Una pieza habitual
El folleto sigue siendo una de las piezas más habituales en muchas empresas. Comercial, informativo o corporativo, suele concentrar mucha información en poco espacio y pasar por varias manos antes de llegar a su versión final.
La mayoría de las veces, es un punto de cruce entre lo que quiere contar un equipo, lo que necesita explicar otro y lo que diseño tiene que ordenar para que todo sea legible y coherente.
Todo eso acaba encontrándose en la maquetación del folleto, un punto clave para EVA.
Con la maqueta ya empezada
Cuando se maqueta un folleto, casi nunca se parte de cero. El contenido suele venir bastante avanzado o directamente cerrado por otro departamento. Textos comerciales, precios, condiciones, mensajes clave. En principio, todo está decidido y la maqueta solo tiene que dar forma.

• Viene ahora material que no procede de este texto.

Lemma performs_del b off len ws :
  0 <= off <= MAX_SAFE_INTEGER -> 0 < len <= MAX_SAFE_INTEGER ->
  off + len <= Z.of_nat (length b) ->
  performs (del (NInt off) (NInt len) ws) b (apply_delete off len b) (fun r => r <> 0).
Proof.
  unfold del. intros Ho Hl Hr.
  rewrite !requireSafeIntegerInput_int by (apply safeZ_spec; lia).
  do 2 apply performs_lift. apply performs_submit; split; cbn; lia.
Qed.

Lemma performs_insert b off data ws :
  0 <= off <= MAX_SAFE_INTEGER -> off <= Z.of_nat (length b) -> data <> [] ->
  performs (insert (NInt off) data ws) b (apply_insert off data b) (fun r => r <> 0).
Proof.
  unfold insert. intros Ho Hb Hd.
  rewrite !requireSafeIntegerInput_int by (apply safeZ_spec; lia).
  apply performs_lift. apply performs_submit; split; cbn; [lia|].
  exists data. repeat split; auto; lia.
Qed.

Lemma performs_overwrite b off data ws :
  0 <= off <= MAX_SAFE_INTEGER -> off + Z.of_nat (length data) <= Z.of_nat (length b) ->
  data <> [] ->
  performs (overwrite (NInt off) data ws) b (apply_overwrite off data b) (fun r => r <> 0).
Proof.
  unfold overwrite. intros Ho Hr Hd.
  rewrite !requireSafeIntegerInput_int by (apply safeZ_spec; lia).
  apply performs_lift. apply performs_submit; split; cbn; [lia|].
  exists data. repeat split; auto.
Qed.

Lemma performs_weaken {A} (m : M (world S) A) b b' (P Q : A -> Prop) :
  performs m b b' P -> (forall a, P a -> Q a) -> performs m b b' Q.
Proof. intros Hm HPQ w Hb. destruct (Hm w Hb) as [Hs Hl].
  split; [|done]. intros w' r E. destruct (Hs w' r E). auto. Qed.

Lemma performs_operation b op ws :
  valid_op b op -> performs (runOperation ws op) b (apply_op b op) (fun r => r <> 0).
Proof.
  unfold valid_op, runOperation, apply_op. intros [Hs Ho].
  destruct (op_type op).
  - destruct Ho as (n & -> & Hn & Hr). by apply performs_del.
  - destruct Ho as (d & -> & Hd & Hr). by apply performs_insert.
  - destruct Ho as (d & -> & Hd & Hr). by apply performs_overwrite.
Qed.

Lemma performs_operations ops ws : forall b r0,
  valid_ops b ops ->
  performs (for_each (runOperation ws) ops r0) b (apply_ops ops b)
    (fun r => if ops is [] then r = r0 else r <> 0).
Proof.
  induction ops as [|op ops IH]; intros b r0 Hv; cbn [for_each].
  { by apply performs_ret. }
  destruct Hv as [Hv Hvs]. eapply performs_bind; [by apply performs_operation|].
  intros r Hr. eapply performs_weaken; [by apply IH|].
  intros a. destruct ops; [by intros ->|done].
Qed.

Lemma performs_edit pre post original edited ws :
  Z.of_nat (length pre + Nat.max (length original) (length edited)) <= MAX_SAFE_INTEGER ->
  performs (edit (NInt (Z.of_nat (length pre))) original edited ws)
    (pre ++ original ++ post) (pre ++ edited ++ post)
    (fun r => original <> edited -> r <> 0).
Proof.
  intros Hmax.
  destruct (editOperations_carries pre post original edited Hmax) as (ops & E & Hv & Ha).
  unfold edit. rewrite E. apply performs_lift.
  assert (Hops : performs (for_each (runOperation ws) ops 0) (pre ++ original ++ post)
    (pre ++ edited ++ post) (fun r => original <> edited -> r <> 0)).
  { rewrite <- Ha. eapply performs_weaken; [by apply performs_operations|].
    intros r. destruct ops as [|op ops]; [|done]. cbn in Ha.
    intros _ Hne. destruct Hne. by simplify_list_eq. }
  destruct (1 <? length ops)%nat; [by apply performs_batch|done].
Qed.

Pero en cuanto el diseño empieza a coger cuerpo, empiezan las dudas:
¿Dónde pongo el logo? ¿Arriba, abajo, en el centro?
¿Qué separación mínima debe haber entre un icono y el texto que lo acompaña?

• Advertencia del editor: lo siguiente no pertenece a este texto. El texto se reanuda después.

Lemma sim_reconcile a b saved h e c : follows h c -> simulates (Reconcile a b saved) h e c.
Proof.
  intros Hf. pose proof (fo_timeline h c Hf) as [H1 H2 H3 H4 H5 H6].
  unfold simulates, perform, specified, reconcileNativeTransactionCounts. rewrite !safe_in_number.
  destruct a as [a| | |]; [|by exists c..]. destruct b as [b| | |]; [|by cbn; rewrite ?orb_true_r; exists c..].
  rewrite !count_in_range, <- negb_andb, !andb_assoc. destruct (negb _); [by exists c|]. cbn [int_value].
  rewrite H1, H2, native_rev, !native_log.
  assert (Hk : existsb is_checkpoint (map e_tx (past (c_timeline c))) || existsb is_checkpoint (rev (map e_tx (future (c_timeline c)))) =
    existsb (fun en => is_checkpoint (e_tx en)) (past (c_timeline c) ++ future (c_timeline c))).
  { rewrite existsb_app. f_equal; apply eq_true_iff_eq; rewrite !existsb_exists.
    - split; [intros (x & Hx & ?); apply in_map_iff in Hx as (y & <- & ?); by exists y|intros (x & ? & ?); exists (e_tx x); split; [by apply in_map|done]].
    - split; [intros (x & Hx & ?); apply in_rev, in_map_iff in Hx as (y & <- & ?); by exists y|intros (x & ? & ?); exists (e_tx x); split; [by rewrite <- in_rev; apply in_map|done]]. }
  rewrite Hk. destruct ((native (past (c_timeline c)) =? a) && (native (future (c_timeline c)) =? b)); [by exists c|]. cbn [orb].
  destruct (existsb (fun en => is_checkpoint (e_tx en)) (past (c_timeline c) ++ future (c_timeline c))); [by exists c|].
  eexists. split; [reflexivity|]. split; [apply represents_replicate|done..|]. apply (fo_groups h c Hf).
Qed.

Lemma sim_operation op h e c : follows h c -> simulates op h e c.
Proof.
  intros Hf. destruct op as [| |cs|offs n d|k| | | |a b saved]; [..|by apply sim_undo|by apply sim_redo|by apply sim_reconcile].
  - (* Milestone *)
    eexists. split; [reflexivity|]. pose proof (depth_of h c Hf) as Hd. destruct Hf as [Ht Hs Hm Hg].
    unfold recordMilestone. rewrite Hd. unfold at_last. rewrite Hm. split; cbn.
    + case_match; [|done]. revert Ht. by apply represents_ext.
    + by case_match.
    + case_match; cbn; congruence.
    + by case_match.
  - eexists. split; [reflexivity|]. by apply follows_push.
  - pose proof (follows_changes h c cs Hf). destruct cs; (eexists; split; [reflexivity|done]).
  - unfold simulates, perform, bindM, on_history, putM. cbn. unfold recordLocalReplaceAll. destruct offs as [|o offs]; [by exists c|].
    rewrite (proj2 (Z.eqb_neq _ _)) by (unfold len; cbn; lia). rewrite replaced_group_records.
    eexists. split; [reflexivity|]. rewrite (fo_groups h c Hf). set (cs := replaced_group (o :: offs) n d (c_groups c)).
    assert (Hl : len cs = len (o :: offs)) by apply replaced_group_length.
    set (h1 := mkHistory _ _ _ _ _ _ _).
    assert (Hf1 : follows h1 (mkCourse (c_timeline c) (c_saved c) (c_marks c) (c_groups c + 1))).
    { destruct Hf as [Ht Hs Hm Hg]. split; try done. revert Ht. by apply represents_ext. }
    pose proof (follows_changes h1 _ cs Hf1) as Hr. rewrite <- Hl. destruct cs as [|x cs']; [unfold len in Hl; cbn in Hl; lia|].
    destruct Hr as [Ht Hs Hm Hg]. by split.
  - eexists. split; [reflexivity|]. by apply follows_push.
  - eexists. split; [reflexivity|]. pose proof (depth_of h c Hf) as Hd. destruct Hf as [Ht Hs Hm Hg].
    split; cbn; [|done..]. revert Ht. by apply represents_ext.
Qed.
End Simulation.

(** C1 Every operation of the history controller does what its specification
    does on the timeline: the same outcome, the same calls of the executor,
    and a controller that keeps the timeline the specification gives.  To
    record adds one entry with exactly the changes given and drops what was
    undone; an undo runs the call of the last entry, after the one of the
    milestone it leaves, and takes the entry over to the undone ones; a redo
    is its counterpart; one that fails leaves the timeline as it was, but for
    a redo whose milestone call fails; reconciliation rebuilds the timeline
    from the native counts when they disagree. *)
Theorem history_refines_timeline {E} (ex : EditorHistoryExecutor E) op h e c :
  Course.follows h c ->
  let '((h', e'), r) := Course.perform ex op (h, e) in
  exists c', Course.specified ex op (c, e) = ((c', e'), r) /\ Course.follows h' c'.
Proof. apply sim_operation. Qed.

(** An executor that counts its calls and never fails, for the examples. *)
Definition counting_executor : EditorHistoryExecutor Z :=
  let tick : M Z unit := fun n => (n + 1, Ok tt) in
  mkExecutor Z tick tick (fun _ => tick) (fun _ => tick) (Some tick) (Some tick).

Definition sample_change (n : Z) : EditorChangeRecord := mkChange n RINSERT n 0 [] None.

Definition sample_history : history :=
  recordLocalMutation (recordLocalChanges [sample_change 1; sample_change 2] new_history).

Definition sample_timeline : timeline :=
  mkTimeline [mkEntry (LOCAL 2) [sample_change 1; sample_change 2]; untracked] [].

Lemma sample_represents : represents sample_history sample_timeline.
Proof.
  constructor; try reflexivity; cbn; repeat constructor; done.
Qed.

Definition sample_course : Course.course := Course.mkCourse sample_timeline 0 [] 1.

(** An undo of the last of two entries. *)
Lemma history_refines_timeline_witness :
  exists c', Course.specified counting_executor Course.Undo (sample_course, 0) = ((c', 1), Ok (Some true)) /\
    Course.follows (undo counting_executor (sample_history, 0)).1.1 c'.
Proof.
  apply (history_refines_timeline counting_executor Course.Undo sample_history 0 sample_course).
  split; [exact sample_represents|reflexivity..].
Defined.

(** ** Reachable histories *)

Inductive reachable {E} (ex : EditorHistoryExecutor E) : history * E -> Prop :=
  | reach_new e : reachable ex (new_history, e)
  | reach_step op st : reachable ex st -> reachable ex (Course.perform ex op st).1.

Lemma represents_total h t : represents h t -> total_depth h = len (past t) + len (future t).
Proof.
  intros [H1 H2 _ _ _ _]. unfold total_depth. rewrite H1, H2. by autorewrite with omega.
Qed.

Lemma bounds_discard h :
  bounds_ok h -> bounds_ok (discardRedoBranch h) /\
  total_depth (discardRedoBranch h) = len (transactionLog h).
Proof.
  intros ([Hs1 Hs2] & Hn & Hm). unfold bounds_ok, total_depth in *; cbn.
  change (len (@nil EditorTransactionRecord)) with 0.
  pose proof (len_nonneg (transactionLog h)). repeat split; try lia.
  rewrite Forall_forall in *. intros d Hd. apply list_elem_of_In, filter_In in Hd as [Hd Hb].
  bool_prop. apply list_elem_of_In in Hd. specialize (Hm d Hd). cbn in *. lia.
Qed.

Lemma bounds_push tx h : bounds_ok h -> bounds_ok (push_transaction tx h).
Proof.
  intros ([Hs1 Hs2] & Hn & Hm). unfold bounds_ok, total_depth in *; cbn.
  rewrite len_app. change (len [tx]) with 1. repeat split; try lia.
  eapply Forall_impl; [done|]. cbn. lia.
Qed.

(** Bounds depend on the two depths, not on the logs behind them. *)
Lemma bounds_move h h' :
  total_depth h' = total_depth h -> savedChangeDepth h' = savedChangeDepth h ->
  nextSyntheticGroupId h' = nextSyntheticGroupId h -> milestoneDepths h' = milestoneDepths h ->
  bounds_ok h -> bounds_ok h'.
Proof. intros E1 E2 E3 E4. unfold bounds_ok. by rewrite E1, E2, E3, E4. Qed.

Lemma bounds_record tx cs h :
  bounds_ok h -> bounds_ok (push_transaction tx (push_changes cs (discardRedoBranch h))).
Proof.
  intros H. apply bounds_push. eapply bounds_move; [..|apply (bounds_discard h H)]; done.
Qed.

Lemma bounds_changes cs h : bounds_ok h -> bounds_ok (recordLocalChanges cs h).
Proof. intros H. unfold recordLocalChanges. destruct (_ =? _); [done|by apply bounds_record]. Qed.

Lemma bounds_back h p e f :
  represents h (mkTimeline (p ++ [e]) f) -> bounds_ok h -> bounds_ok (step_back h).
Proof.
  intros H. pose proof (represents_total _ _ H) as T1.
  pose proof (represents_total _ _ (represents_back _ _ _ _ H)) as T2.
  apply bounds_move; try by rewrite (step_back_fields h p e f H).
  rewrite T1, T2. cbn. autorewrite with omega. unfold len; cbn; lia.
Qed.

Lemma bounds_forward h p e f :
  represents h (mkTimeline p (e :: f)) -> bounds_ok h -> bounds_ok (step_forward h).
Proof.
  intros H. pose proof (represents_total _ _ H) as T1.
  pose proof (represents_total _ _ (represents_forward _ _ _ _ H)) as T2.
  apply bounds_move; try by rewrite (step_forward_fields h p e f H).
  rewrite T1, T2. cbn. autorewrite with omega. unfold len; cbn; lia.
Qed.

Lemma bounds_reconcile a b saved h :
  bounds_ok h -> bounds_ok (reconcileNativeTransactionCounts a b saved h).1.
Proof.
  intros H. unfold reconcileNativeTransactionCounts.
  destruct (negb (safe_in 0 MAX_SAFE_INTEGER a) || negb (safe_in 0 MAX_SAFE_INTEGER b)) eqn:Eg;
    [done|].
  do 2 match goal with |- context [if ?c then (h, _) else _] => destruct c; [done|] end.
  destruct H as (_ & Hn & _). cbn [fst]. unfold bounds_ok, total_depth, len.
  cbn [savedChangeDepth transactionLog undoneTransactionLog nextSyntheticGroupId milestoneDepths].
  rewrite !length_replicate. bool_prop.
  unfold safe_in in *. destruct a as [a| | |]; try discriminate.
  destruct b as [b| | |]; try discriminate. bool_prop. cbn.
  repeat split; try done; destruct saved; lia.
Qed.

Lemma bounds_milestone h : bounds_ok h -> bounds_ok (recordMilestone h).
Proof.
  intros (Hs & Hn & Hm). unfold recordMilestone.
  destruct (_ && _) eqn:Ec; [|done].
  bool_prop. unfold bounds_ok, total_depth in *; cbn. repeat split; try lia.
  apply Forall_app. split; [done|]. constructor; [|done].
  pose proof (len_nonneg (undoneTransactionLog h)). lia.
Qed.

¿Puedo poner una foto que ocupe toda la página?
¿Cuál es el interlineado y el tracking recomendado para los titulares de campaña?
¿Puedo superponer texto a una imagen? ¿Qué reglas de contraste debo seguir?

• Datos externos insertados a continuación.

(* ===== verification/MutationQueue.v ===== *)
(** * The per-session mutation queue ([packages/client/src/mutation_queue.ts])

    [enqueueSessionMutation] runs a task in its session's turn: it chains
    the task behind the session's tail promise, and runs it at once when the
    caller is already inside a task of the same session, which
    [AsyncLocalStorage] tells it.  The interleaving of asynchronous code is
    a step relation: a configuration is a set of threads (asynchronous call
    chains), each a stack of task bodies, and a step lets one thread run to
    its next [await].

    Shown: tasks of one session never overlap and run in order of arrival,
    the map of tails holds exactly the sessions with outstanding tasks, and
    every run ends with all tasks finished as long as nested calls follow an
    order on the sessions.  Without such an order they can deadlock. *)

From S2P Require Import Prelude.

(** ** Tasks

    A task does some work, calls [await enqueueSessionMutation(s, body)] and
    goes on with the outcome ([true]: returned, [false]: threw), or ends. *)
Abbreviation sid := jsstring.

Inductive task :=
  | Return (ok : bool)
  | Work (tag : Z) (k : task)
  | Mutate (s : sid) (body : task) (k : bool -> task).

(** ** The queue *)

Inductive call_status := Waiting | Running | Released.

#[global] Instance call_status_eq_dec : EqDecision call_status.
Proof. solve_decision. Defined.

(** One entry per call that queued.  [c_prior] is its [priorTail] ([None]:
    the resolved promise); its own [nextTail] is known by its index. *)
Record call := mkCall { c_session : sid; c_prior : option nat; c_status : call_status }.

Record queue := mkQueue { calls : list call; sessionMutationTails : gmap sid nat }.

(** [nextTail] of call [n]: resolved once the prior tail is and the call has
    released its own signal. *)
Fixpoint tail_settled (fuel : nat) (cs : list call) (n : nat) : bool :=
  match fuel with
  | O => false
  | S fuel =>
      match cs !! n with
      | None => false
      | Some c => bool_decide (c_status c = Released) &&
          match c_prior c with None => true | Some p => tail_settled fuel cs p end
      end
  end.

(** Up to the first [await]. *)
Definition enqueue (s : sid) (q : queue) : queue * nat :=
  let n := length (calls q) in
  (mkQueue (calls q ++ [mkCall s (sessionMutationTails q !! s) Waiting])
     (<[s := n]> (sessionMutationTails q)), n).

(** [await priorTail] may go on. *)
Definition may_start (n : nat) (q : queue) : bool :=
  match calls q !! n with
  | None => false
  | Some c => match c_prior c with None => true | Some p => tail_settled (S p) (calls q) p end
  end.

Definition set_status (st : call_status) (c : call) : call :=
  mkCall (c_session c) (c_prior c) st.

Definition start (n : nat) (q : queue) : queue :=
  mkQueue (alter (set_status Running) n (calls q)) (sessionMutationTails q).

(** The [finally] block. *)
Definition release (n : nat) (q : queue) : queue :=
  let cs := alter (set_status Released) n (calls q) in
  match calls q !! n with
  | None => q
  | Some c => mkQueue cs
      (if bool_decide (sessionMutationTails q !! c_session c = Some n)
       then delete (c_session c) (sessionMutationTails q) else sessionMutationTails q)
  end.

(** ** Threads

    A frame is a task body with the value of [activeSessionMutation] it
    runs under (with the call that set it) and the call it must release at
    its end, if it queued. *)
Record frame := mkFrame {
  f_store : option (sid * nat);
  f_held : option nat;
  f_task : task
}.

(** A frame that awaits a nested call. *)
Record suspended := mkSuspended {
  p_store : option (sid * nat);
  p_held : option nat;
  p_next : bool -> task
}.

Inductive thread :=
  | Active (top : frame) (below : list suspended)
  | Finished (ok : bool).

Record config := mkConfig {
  cq : queue;
  threads : list thread;
  work_log : list (option (sid * nat) * Z)
}.

Definition in_session (s : sid) (store : option (sid * nat)) : bool :=
  match store with Some (s', _) => bool_decide (s' = s) | None => false end.

Definition set_thread (i : nat) (t : thread) (q : queue) (c : config) : config :=
  mkConfig q (<[i := t]> (threads c)) (work_log c).

(** The waiting call a frame must get past before it runs. *)
Definition blocked_on (q : queue) (f : frame) : option nat :=
  match f_held f with
  | Some n => match calls q !! n with
      | Some c => if bool_decide (c_status c = Waiting) then Some n else None
      | None => None
      end
  | None => None
  end.

(** [enqueueSessionMutation(s, body)] called under [store]. *)
Definition enqueueSessionMutation (s : sid) (body : task) (store : option (sid * nat))
    (q : queue) : queue * frame :=
  if in_session s store then (q, mkFrame store None body)
  else let '(q', n) := enqueue s q in (q', mkFrame (Some (s, n)) (Some n) body).

Definition step_thread (i : nat) (c : config) : option config :=
  let q := cq c in
  match threads c !! i with
  | Some (Active top below) =>
      match blocked_on q top with
      | Some n =>
          if may_start n q then Some (set_thread i (Active top below) (start n q) c) else None
      | None =>
          match f_task top with
          | Work tag k =>
              Some (mkConfig q (<[i := Active (mkFrame (f_store top) (f_held top) k) below]>
                (threads c)) (work_log c ++ [(f_store top, tag)]))
          | Mutate s body k =>
              let '(q', f) := enqueueSessionMutation s body (f_store top) q in
              Some (set_thread i (Active f (mkSuspended (f_store top) (f_held top) k :: below)) q' c)
          | Return ok =>
              let q' := match f_held top with Some n => release n q | None => q end in
              let t := match below with
                | [] => Finished ok
                | p :: below =>
                    Active (mkFrame (p_store p) (p_held p) (p_next p ok)) below
                end in
              Some (set_thread i t q' c)
          end
      end
  | _ => None
  end.

Definition step (c c' : config) : Prop := exists i, step_thread i c = Some c'.

(** Top-level callers, under no session. *)
Definition initial (tasks : list task) : config :=
  mkConfig (mkQueue [] ∅) (map (fun t => Active (mkFrame None None t) []) tasks) [].

(** ** The queue's invariant *)

Definition released_before (cs : list call) (s : sid) (n : nat) : Prop :=
  forall m c, (m < n)%nat -> cs !! m = Some c -> c_session c = s -> c_status c = Released.

Record queue_ok (q : queue) : Prop := mkQueueOk {
  (* the tail of a session is its last call, not yet released *)
  qi_tail s n : sessionMutationTails q !! s = Some n ->
    (exists c, calls q !! n = Some c /\ c_session c = s /\ c_status c <> Released) /\
    forall m c, (n < m)%nat -> calls q !! m = Some c -> c_session c <> s;
  (* a session with no tail has no outstanding call *)
  qi_none s : sessionMutationTails q !! s = None -> released_before (calls q) s (length (calls q));
  (* the prior tail of a call is the session's previous call *)
  qi_prior n c p : calls q !! n = Some c -> c_prior c = Some p ->
    (p < n)%nat /\ (exists cp, calls q !! p = Some cp /\ c_session cp = c_session c) /\
    forall m c', (p < m < n)%nat -> calls q !! m = Some c' -> c_session c' <> c_session c;
  qi_noprior n c : calls q !! n = Some c -> c_prior c = None ->
    released_before (calls q) (c_session c) n;
  (* a call that has started comes after all earlier ones of its session *)
  qi_order n c : calls q !! n = Some c -> c_status c <> Waiting ->
    released_before (calls q) (c_session c) n
}.

Lemma alter_status_inv st (n : nat) (cs : list call) m c' :
  alter (set_status st) n cs !! m = Some c' ->
  exists c, cs !! m = Some c /\ c_session c' = c_session c /\ c_prior c' = c_prior c /\
    (m = n /\ c_status c' = st \/ m <> n /\ c' = c).
Proof.
  destruct (decide (m = n)) as [->|Hne].
  - rewrite list_lookup_alter_eq. destruct (cs !! n) as [c|]; [|done]. intros [= <-].
    exists c. cbn. auto 10.
  - rewrite list_lookup_alter_ne by done. intros E. exists c'. auto 10.
Qed.

Lemma alter_status st (n : nat) (cs : list call) m c :
  cs !! m = Some c -> exists c', alter (set_status st) n cs !! m = Some c' /\
    c_session c' = c_session c /\ c_prior c' = c_prior c /\
    (m = n /\ c_status c' = st \/ m <> n /\ c' = c).
Proof.
  intros E. destruct (decide (m = n)) as [->|Hne].
  - rewrite list_lookup_alter_eq, E. eexists; split; [done|]. cbn. auto 10.
  - rewrite list_lookup_alter_ne by done. exists c. auto 10.
Qed.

La maquetación obliga a tomar decisiones visuales que también afectan a la marca. El orden, los blancos, las jerarquías y las distancias acaban diciendo algo, aunque no se hable de ello.
El problema es que muchas de esas decisiones se toman por intuición. Se rellenan huecos y se ajustan márgenes hasta que “queda bien”, porque en ese momento no hay una referencia clara que ayude a decidir mejor.
Y cuando hay mucha información que meter, el riesgo aumenta. Todo acaba compitiendo por el mismo espacio. El ojo no sabe dónde mirar primero y la marca pierde presencia sin desaparecer del todo.
Decidir sin improvisar
El punto clave no está en revisar el folleto cuando ya está terminado. Para entonces, la mayoría de decisiones importantes ya se han tomado. Está en poder resolver las dudas justo cuando aparecen, con el proyecto abierto y el contenido delante.
Cuando existe una referencia clara que responde a ese tipo de preguntas, el proceso cambia. EVA aparece ahí, en el momento de la duda concreta, para aportar ese sistema de marca aplicado al formato y al contexto real de trabajo.
Así, la maqueta deja de ser una sucesión de decisiones aisladas y se convierte en una pieza coherente con el resto. Incluso cuando hay prisa.